## TASK DETAILS
Every line in the records below with the string "other" needs to be copied out.

:: MATERIAL PROVIDED

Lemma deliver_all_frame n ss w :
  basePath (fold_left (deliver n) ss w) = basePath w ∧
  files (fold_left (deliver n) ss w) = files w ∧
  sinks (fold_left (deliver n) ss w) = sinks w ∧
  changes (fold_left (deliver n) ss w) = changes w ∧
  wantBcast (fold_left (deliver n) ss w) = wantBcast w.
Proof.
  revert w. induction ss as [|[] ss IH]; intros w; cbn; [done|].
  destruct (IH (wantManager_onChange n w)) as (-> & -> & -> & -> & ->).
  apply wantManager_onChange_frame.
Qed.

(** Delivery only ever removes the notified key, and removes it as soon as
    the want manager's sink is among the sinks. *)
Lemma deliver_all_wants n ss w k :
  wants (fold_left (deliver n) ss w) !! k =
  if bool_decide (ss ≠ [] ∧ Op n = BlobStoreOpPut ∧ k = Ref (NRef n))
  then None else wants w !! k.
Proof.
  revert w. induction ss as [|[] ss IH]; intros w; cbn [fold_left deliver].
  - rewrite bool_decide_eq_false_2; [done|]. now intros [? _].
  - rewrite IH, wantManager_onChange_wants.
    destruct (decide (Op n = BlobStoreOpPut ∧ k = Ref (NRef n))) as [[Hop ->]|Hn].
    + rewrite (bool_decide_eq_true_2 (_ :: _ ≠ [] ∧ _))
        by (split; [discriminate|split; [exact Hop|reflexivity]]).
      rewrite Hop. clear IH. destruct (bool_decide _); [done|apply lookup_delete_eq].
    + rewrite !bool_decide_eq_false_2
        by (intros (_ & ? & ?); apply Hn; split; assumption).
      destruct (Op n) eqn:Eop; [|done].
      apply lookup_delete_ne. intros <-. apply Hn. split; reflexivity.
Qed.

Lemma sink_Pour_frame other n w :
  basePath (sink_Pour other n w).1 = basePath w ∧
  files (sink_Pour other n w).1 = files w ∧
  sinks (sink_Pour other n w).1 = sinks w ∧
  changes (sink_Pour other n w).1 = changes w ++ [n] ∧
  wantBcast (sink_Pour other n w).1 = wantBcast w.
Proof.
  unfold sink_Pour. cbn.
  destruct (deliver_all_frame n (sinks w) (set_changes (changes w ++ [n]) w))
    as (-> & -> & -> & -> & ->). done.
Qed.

::::

## TASK OUTPUT
Lemma sink_Pour_frame other n w :
  basePath (sink_Pour other n w).1 = basePath w ∧
  files (sink_Pour other n w).1 = files w ∧
  sinks (sink_Pour other n w).1 = sinks w ∧
  changes (sink_Pour other n w).1 = changes w ++ [n] ∧
  wantBcast (sink_Pour other n w).1 = wantBcast w.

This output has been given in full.